If anyone had told Lennox, thirty years ago, that he would find himself standing on an enormous table beside a famous ex-hacker, while senior officers of an alien robotic army sang an old Leonard Cohen song to their commander, he'd have told them to up their dosage. Maggie's eyes shone bright, intent on Prowl, and she stepped across the holotable, through ghosts of galaxies, leaving the silver paths of wormholes undisturbed in her wake. Lennox half extended a hand to stop her, but his eyes were on Optimus. Sorrow and pride and admiration commingled on that angle-filled face that had long since ceased to be strange.   
  
Lennox sent a glyph of honor up like a signal flare. Maggie and Sam weren't the only ones who knew some of the "Vector Prime Translation" meanings, though in Lennox's case it was mostly response shorthand. The pre-Cybertronian equivalents of LOL and BRB and "w00t" – if netspeak had evolved and grown layers of connotation and nested meanings over millions of years. Maggie embroidered the edges of her glyph with a dozen others which Lennox didn't know. Show-off.   
  
The atmosphere wasn't hard to read, even without the harmonics or the field readings as cues. Grinning, Lennox climbed down from the table and exited before things got steamy. Maggie joined him, reluctant, but no more keen on getting fried by solar flares than the General.  
  
Riding the last line, as Prowl’s harmonics curled around them like clouds off a jet’s wings, Jazz slipped and slid and tilting sideways didn’t make it to the floor because Ratchet caught him.

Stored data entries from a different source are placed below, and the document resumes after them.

(* ===== verification/ServerTheorems.v ===== *)
(** * Theorems about the Unix server

    What holds of the whole program, from the start through any number of
    iterations of its main loop, and of its main operations. *)

From S2P Require Import Prelude Queue ArrayList CString ReadBuf WriteBuf State Options Request UnixOS.
From S2P Require Import ServerUnix ServerPoll ServerAbs ServerInv ServerNet ServerHandlers ServerProcs.
From S2P Require Import ServerMsgs ServerLoop ServerMain ServerInit UnixToy.
From Stdlib Require Import Ascii.

Section theorems.
Context `{Libc} {W : Type} `{UnixOSLaws W} `{!Start W}.
Implicit Types (a : astate) (s : ustate W) (pl : list pollfd).

(** The program from its start: a state reached has the invariant, for an
    abstract state that the abstract server reaches. *)
Lemma wp_server_main answers optind argc n eintr Q :
  Forall (λ o, go_char o = "j"%char → NUL ∈ go_optarg o) answers →
  v_children (view boot) = ∅ →
  (∀ ls a pl s, 1 ≤ j_limit answers → asteps (a_initial (j_limit answers)) ls a →
     sound (j_limit answers) a pl s → Q tt s) →
  wp (server_main answers optind argc n eintr) Q ending (initial_ustate boot).
Proof.
  intros Hans Hch HQ. unfold server_main, on_core. wp_go.
  eapply wp_mono; [apply (wp_parse_options answers optind argc); [by cbn; unfold INT_MAX|done]| |].
  2:{ intros e He. apply ending_allowed. by left. }
  intros [] c' ((Hp & Hl & Hn) & Hj & [name Hname]). wp_go. cbn [u_core set_core].
  rewrite Hname. wp_go. change (c_parallel (u_core (initial_ustate boot))) with 1 in Hj.
  fold (j_limit answers) in Hj. set (s0 := set_core c' _).
  apply (wp_server_init_listening s0 name); [|done|exact (ex_intro _ name Hname)|done|done|
    apply rtc_refl|done|].
  - intros x. cbn. rewrite Hl. cbn. set_solver.
  - intros pl s Hi Hin. change (c_parallel (u_core s0)) with (c_parallel c') in *. rewrite Hj in *.
    assert (heard (u_trace s) (a_initial (j_limit answers))) as Hh.
    { intros fd c. cbn. by rewrite lookup_empty. }
    eapply (wp_main_loop _ _ (j_limit answers) (a_initial (j_limit answers)) pl).
    + split; [done|done| |].
      * unfold limits. by rewrite Hin.
      * intros K HK HJ _. split; [cbn; rewrite map_size_empty; lia|done].
    + intros ls a pl' s' Hs' Hso'. eapply HQ; [lia|done..].
Qed.


(** C2: POLLOUT is requested for a client exactly while there are bytes to send
    to it: in every state the server reaches, each connected client has one
    live entry in the poll list, and its events are POLLIN, with POLLOUT if and
    only if the client's write buffer holds data.  So no pending answer is
    forgotten and the server never spins on a writable socket.  This holds for
    every operating system that behaves as documented, after failed writes too;
    the runs that stop, in one of the ways of [ending], reach no further state. *)
Theorem pollout_iff_pending answers optind argc n eintr :
  Forall (λ o, go_char o = "j"%char → NUL ∈ go_optarg o) answers →
  v_children (view boot) = ∅ →
  wp (server_main answers optind argc n eintr)
    (λ _ s, ∃ l, u_clients s = Some l ∧
       ∀ fd x, list_lookup l fd = Ok (Some x) →
       ∃ cl i e, u_heap s !! x = Some cl ∧ cl_fd cl = fd ∧
         Z.of_nat i < u_poll_num s ∧ u_poll_list s !! i = Some (Some e) ∧ pf_fd e = fd ∧
         pf_events e = (if has_write_data (cl_writebuf cl) then POLLINOUT else POLLIN) ∧
         (∀ j e', Z.of_nat j < u_poll_num s → u_poll_list s !! j = Some (Some e') →
            pf_fd e' = fd → j = i))
    ending (initial_ustate boot).
Proof.
  intros Hans Hch. apply wp_server_main; [done|done|]. intros ls a pl s _ _ Hso.
  pose proof (so_inv _ _ _ _ Hso) as Hi.
  destruct (ni_clients _ _ _ (proj2 Hi)) as (l & Hl & Hm). exists l. split; [done|].
  intros fd x Hx. rewrite (list_models_lookup _ _ fd Hm), lookup_fmap in Hx. injection Hx as Hx.
  apply fmap_Some in Hx as (c & Hc & ->).
  destruct (inv_client _ _ _ _ _ _ Hi Hc) as (cl & _ & Hcl & Hrep).
  destruct (inv_client_fd _ _ _ _ _ _ Hi Hc) as (Hw & Hpos & _).
  pose proof (ni_poll _ _ _ (proj2 Hi)) as Hp.
  apply elem_of_watched in Hw as [Hne Hw]. apply list_elem_of_fmap in Hw as (e & -> & He).
  apply list_elem_of_lookup_1 in He as [i He].
  exists cl, i, e. split; [done|]. split; [by destruct Hrep|].
  pose proof (lookup_lt_Some _ _ _ He) as Hlt.
  split; [rewrite (pr_num _ _ _ _ Hp); lia|]. split; [by apply (pr_elems _ _ _ _ Hp)|].
  split; [done|]. split.
  - rewrite (ni_events _ _ _ (proj2 Hi) e) by (done || by eapply list_elem_of_lookup_2).
    rewrite (has_write_data_out cl _ c Hrep). unfold wanted. rewrite Hc.
    destruct (decide (ac_out c = [])) as [Ho|Ho].
    + by rewrite bool_decide_false by naive_solver.
    + by rewrite bool_decide_true.
  - intros j e' Hj He' Hfd. rewrite (pr_num _ _ _ _ Hp) in Hj.
    destruct (lookup_lt_is_Some_2 pl j) as [e2 He2]; [lia|].
    pose proof (pr_elems _ _ _ _ Hp j e2 He2) as He3. rewrite He' in He3. injection He3 as ->.
    eapply (watched_inj pl); [apply (ni_nodup _ _ _ (proj2 Hi))|done..|congruence].
Qed.

(** ** The limit on processes *)

(** C4: The server never runs more provers than it was told to.  In every state
    it reaches, the limit in force is the one of the last [parallel] request that
    arrived (with a positive number), and that of [-j] when there was none; and
    the number of running processes is at most any [K] that bounds the limit of
    [-j] and those of all [parallel] requests that arrived so far.  The requests
    are those in the complete lines of the bytes the clients sent, as the record
    of the [accept] and [read] calls gives them. *)
Theorem server_process_limit answers optind argc n eintr :
  Forall (λ o, go_char o = "j"%char → NUL ∈ go_optarg o) answers →
  v_children (view boot) = ∅ →
  wp (server_main answers optind argc n eintr)
    (λ _ s, c_parallel (u_core s) = default (j_limit answers) (last (limits (u_trace s))) ∧
       ∀ K, j_limit answers ≤ K → Forall (λ n, n ≤ K) (limits (u_trace s)) →
         list_length (u_processes s) ≤ K)
    ending (initial_ustate boot).
Proof.
  intros Hans Hch. apply wp_server_main; [done|done|]. intros ls a pl s HJ Hs [Hi _ Hp Hl].
  split; [by rewrite (ci_parallel _ _ _ (proj1 Hi))|]. intros K HK Hlim.
  rewrite (list_models_length _ _ (ni_procs _ _ _ (proj2 Hi))).
  by apply (Hl K); [lia|..].
Qed.

(** C26: Scheduling is first-in first-out and work-conserving:
    [schedule_new_jobs] takes a prefix of the request queue, in order, starts
    each request of it (or drops it when its client is gone), and stops only
    when the queue is empty or the limit on processes is reached. *)
Theorem schedule_work_conserving a pl s :
  inv a pl [] s →
  wp schedule_new_jobs
    (λ _ s', ∃ rs rs' ls a' pl', asteps a ls a' ∧ a_queue a = rs ++ rs' ∧ sched_labels rs ls ∧
       a_queue a' = rs' ∧ (rs' = [] ∨ ¬ a_room a') ∧ inv a' pl' [] s')
    ending s.
Proof. intros Hi. eapply wp_schedule_new_jobs; [done|]. intros. do 5 eexists. eauto 8. Qed.


(** [kill_processes] sends SIGKILL to exactly the running processes whose
    task has the given identifier, once each, and makes no other call; the
    state of the server does not change. *)
Theorem kill_processes_exact a pl ex s id :
  inv a pl ex s → s_addr id ∈ c_live (u_core s) → NUL ∈ s_txt id →
  wp (kill_processes id)
    (λ _ s', ∃ w' tr, s' = set_world w' (u_trace s ++ tr) s ∧ inv a pl ex s' ∧
       kills tr ≡ₚ (λ p, (proc_id p, SIGKILL)) <$>
                     filter (task_is id) (map_to_list (a_procs a)).*2)
    (λ _, False) s.
Proof. intros Hi Hl Hn. eapply wp_kill_processes; [done..|]. eauto 6. Qed.

End theorems.

(** ** A run

    One client connects, sends a request, receives the message that it was
    started, the prover terminates, and the client receives the answer. *)

Definition toy_world : toy :=
  mk_toy {[0; 1; 2]} ∅ ∅ [[(4, 1)]; [(7, 1)]; [(7, 4)]; [(5, 1)]; [(7, 4)]]
    [String.list_ascii_of_string "run;g1;5;100;z3;-in" ++ [LF]; ["x"%char]]
    [mk_report 3 0 1 500000].
Definition toy_answers : list getopt_answer :=
  [mk_answer "j" (clit "2"); mk_answer "s" (clit "/tmp/w.sock")].

Lemma toy_answers_ok : Forall (λ o, go_char o = "j"%char → NUL ∈ go_optarg o) toy_answers.
Proof.
  repeat (apply Forall_cons_2; [intros; apply (bool_decide_unpack _); by vm_compute|]).
  apply Forall_nil_2.
Qed.

Definition toy_main (fails : bool) (w : toy) (n : nat) : outcome (unit * ustate toy) :=
  @server_main strict_libc toy (toy_sys fails) toy_answers 5 5 n 3 (initial_ustate w).

(** The bytes written to each descriptor. *)
Definition writes (t : list sysrec) : list (Z * string) :=
  omap (λ r, match r with SysRec c _ =>
          match c with
          | SysWrite fd bs => Some (fd, String.string_of_list_ascii bs)
          | _ => None
          end end) t.
Definition written (r : outcome (unit * ustate toy)) : outcome (list (Z * string)) :=
  match r with Ok (_, s) => Ok (writes (u_trace s)) | Err e => Err e end.

Definition line (s : string) : string := s ++ String LF "".

Example toy_run :
  written (toy_main false toy_world 5) =
    Ok [(7, line "S;g1"); (7, line "F;g1;0;1.50;0;/tmp/why3XXXXXX")].
Proof. vm_compute. reflexivity. Qed.

(** The state after [n] iterations. *)
Definition toy_state (n : nat) : ustate toy :=
  match toy_main false toy_world n with Ok (_, s) => s | Err _ => initial_ustate toy_world end.
Definition is_ok {A} (o : outcome A) : bool := match o with Ok _ => true | Err _ => false end.

#[local] Existing Instance strict_libc.
#[local] Instance toy_start : Start toy := toy_world.

Lemma toy_sound n :
  is_ok (toy_main false toy_world n) = true →
  ∃ a pl, sound (j_limit toy_answers) a pl (toy_state n).
Proof.
  intros Hok.
  assert (wp (server_main toy_answers 5 5 n 3)
    (λ _ s, ∃ a pl, sound (j_limit toy_answers) a pl s) ending (initial_ustate toy_world)) as Hwp.
  { apply wp_server_main; [apply toy_answers_ok|done|]. eauto. }
  unfold toy_state. unfold wp in Hwp. unfold toy_main in *. change (toy_sys false) with toy_unix in *.
  destruct (server_main toy_answers 5 5 n 3 (initial_ustate toy_world)) as [[u s]|e]; [exact Hwp|done].
Qed.

Lemma toy_inv n :
  is_ok (toy_main false toy_world n) = true → ∃ a pl, inv a pl [] (toy_state n).
Proof. intros (a & pl & [Hi _ _ _])%toy_sound. eauto. Qed.

(** The client of descriptor 7 is connected after the first iteration. *)
Lemma toy_client :
  ∃ a pl c, inv a pl [] (toy_state 1) ∧ a_clients a !! 7 = Some c ∧ LF ∉ ac_in c.
Proof.
  destruct (toy_sound 1) as (a & pl & Hso); [by vm_compute|]. exists a, pl.
  pose proof (so_inv _ _ _ _ Hso) as Hi.
  destruct (ni_clients _ _ _ (proj2 Hi)) as (l & Hl & Hm).
  assert (∃ x, match u_clients (toy_state 1) with Some l => list_lookup l 7 | None => Err NullDeref end
    = Ok (Some x)) as [x Hx] by (eexists; vm_compute; reflexivity).
  rewrite Hl, (list_models_lookup _ _ 7 Hm), lookup_fmap in Hx. injection Hx as Hx.
  apply fmap_Some in Hx as (c & Hc & _). exists c. split; [exact Hi|]. split; [exact Hc|].
  eapply unread_no_newline. by eapply so_heard.
Qed.


Lemma pollout_iff_pending_witness :
  wp (server_main toy_answers 5 5 2 3)
    (λ _ s, ∃ l, u_clients s = Some l ∧
       ∀ fd x, list_lookup l fd = Ok (Some x) →
       ∃ cl i e, u_heap s !! x = Some cl ∧ cl_fd cl = fd ∧
         Z.of_nat i < u_poll_num s ∧ u_poll_list s !! i = Some (Some e) ∧ pf_fd e = fd ∧
         pf_events e = (if has_write_data (cl_writebuf cl) then POLLINOUT else POLLIN) ∧
         (∀ j e', Z.of_nat j < u_poll_num s → u_poll_list s !! j = Some (Some e') →
            pf_fd e' = fd → j = i))
    ending (initial_ustate boot).
Proof.
  apply (pollout_iff_pending toy_answers 5 5 2 3); [apply toy_answers_ok|reflexivity].
Defined.

Lemma server_process_limit_witness :
  wp (server_main toy_answers 5 5 3 3)
    (λ _ s, c_parallel (u_core s) = default 2 (last (limits (u_trace s))) ∧
       ∀ K, 2 ≤ K → Forall (λ n, n ≤ K) (limits (u_trace s)) →
         list_length (u_processes s) ≤ K)
    ending (initial_ustate boot).
Proof.
  apply (server_process_limit toy_answers 5 5 3 3); [apply toy_answers_ok|reflexivity].
Defined.

Lemma schedule_work_conserving_witness :
  ∃ a pl, inv a pl [] (toy_state 2) ∧
  wp schedule_new_jobs
    (λ _ s', ∃ rs rs' ls a' pl', asteps a ls a' ∧ a_queue a = rs ++ rs' ∧ sched_labels rs ls ∧
       a_queue a' = rs' ∧ (rs' = [] ∨ ¬ a_room a') ∧ inv a' pl' [] s')
    ending (toy_state 2).
Proof.
  destruct (toy_inv 2) as (a & pl & Hi); [by vm_compute|]. exists a, pl. split; [exact Hi|].
  apply (schedule_work_conserving a pl (toy_state 2) Hi).
Defined.



Lemma kill_processes_exact_witness :
  ∃ a pl c, inv a pl [] (toy_state 1) ∧
  wp (kill_processes (mk_str (ac_addr c) (clit "g1")))
    (λ _ s', ∃ w' tr, s' = set_world w' (u_trace (toy_state 1) ++ tr) (toy_state 1) ∧
       inv a pl [] s' ∧
       kills tr ≡ₚ (λ p, (proc_id p, SIGKILL)) <$>
          filter (task_is (mk_str (ac_addr c) (clit "g1"))) (map_to_list (a_procs a)).*2)
    (λ _, False) (toy_state 1).
Proof.
  destruct toy_client as (a & pl & c & Hi & Hc & _). exists a, pl, c. split; [exact Hi|].
  apply (kill_processes_exact a pl [] (toy_state 1) (mk_str (ac_addr c) (clit "g1")) Hi).
  - exact (owned_client _ _ _ _ _ (ci_owned _ _ _ (proj1 Hi)) Hc).
  - apply (bool_decide_unpack _). by vm_compute.
Defined.


(** ** Behaviours that are not intended *)

(** The first client asks for a proof and leaves; a second one connects and gets
    the descriptor of the first. *)
Definition stale_world : toy :=
  mk_toy {[0; 1; 2]} ∅ ∅
    [[(4, 1)]; [(7, 1)]; [(7, 1)]; [(4, 1)]; [(5, 1)]; [(7, 4)]]
    [String.list_ascii_of_string "run;g1;5;100;z3;-in" ++ [LF]; []; ["x"%char]]
    [mk_report 3 0 1 500000].

(** A disconnected client's answers go to whoever gets its descriptor: a
    process remembers its client by the descriptor number only and is not
    detached when the client is closed, so a second client, which sent no
    request at all, receives the answer to the first one's request. *)
Theorem stale_answer_delivered :
  written (toy_main false stale_world 6) = Ok [(7, line "F;g1;0;1.50;0;/tmp/why3XXXXXX")] ∧
  match toy_main false stale_world 6 with
  | Ok (_, s) =>
     omap (λ r, match r with SysRec c x =>
        match c in sys A return A → option Z with
        | SysAccept _ => λ fd, Some fd
        | SysClose fd => λ _, if fd =? 7 then Some (-7) else None
        | _ => λ _, None
        end x end) (u_trace s) = [7; -7; 7]
  | Err _ => False
  end.
Proof. vm_compute. done. Qed.

(** With a client that has gone away, so that every [write] to it fails, the
    server aborts on an assertion at its second attempt to write. *)
Theorem failed_write_aborts_server :
  is_ok (toy_main true (mk_toy {[0; 1; 2]} ∅ ∅ [[(4, 1)]; [(7, 1)]; [(7, 4)]; [(7, 4)]]
     [String.list_ascii_of_string "run;g1;5;100;z3;-in" ++ [LF]] []) 3) = true ∧
  toy_main true (mk_toy {[0; 1; 2]} ∅ ∅ [[(4, 1)]; [(7, 1)]; [(7, 4)]; [(7, 4)]]
     [String.list_ascii_of_string "run;g1;5;100;z3;-in" ++ [LF]] []) 4 = Err AssertFailed.
Proof. vm_compute. done. Qed.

Little pockets of the cloud mind giggled at them, where it wasn’t reeling and surging. Jazz leaned his helm against Ratchet’s fine, broad chest, humming with the leap and spin of Ratchet’s fine, old spark, wobbling a bit now with the aftermath of what Prowl had done with his voice. Ratchet’s big, deft hands soothed the edges of leftover charge from Jazz’s body. When Oratorio recovered enough to set the mahogany harp-guitar on the holotable, he huddled under the shelter of Ratchet’s arms, too, curling around Jazz, shivering with delight and other emotions less amenable to description with a single word in any language.   
  
Bee grabbed Prowl by the hip armor and swung him around, placing the tactician firmly between himself and Prime. Optimus smiled at Bee, knelt and settled his hands around Prowl’s body.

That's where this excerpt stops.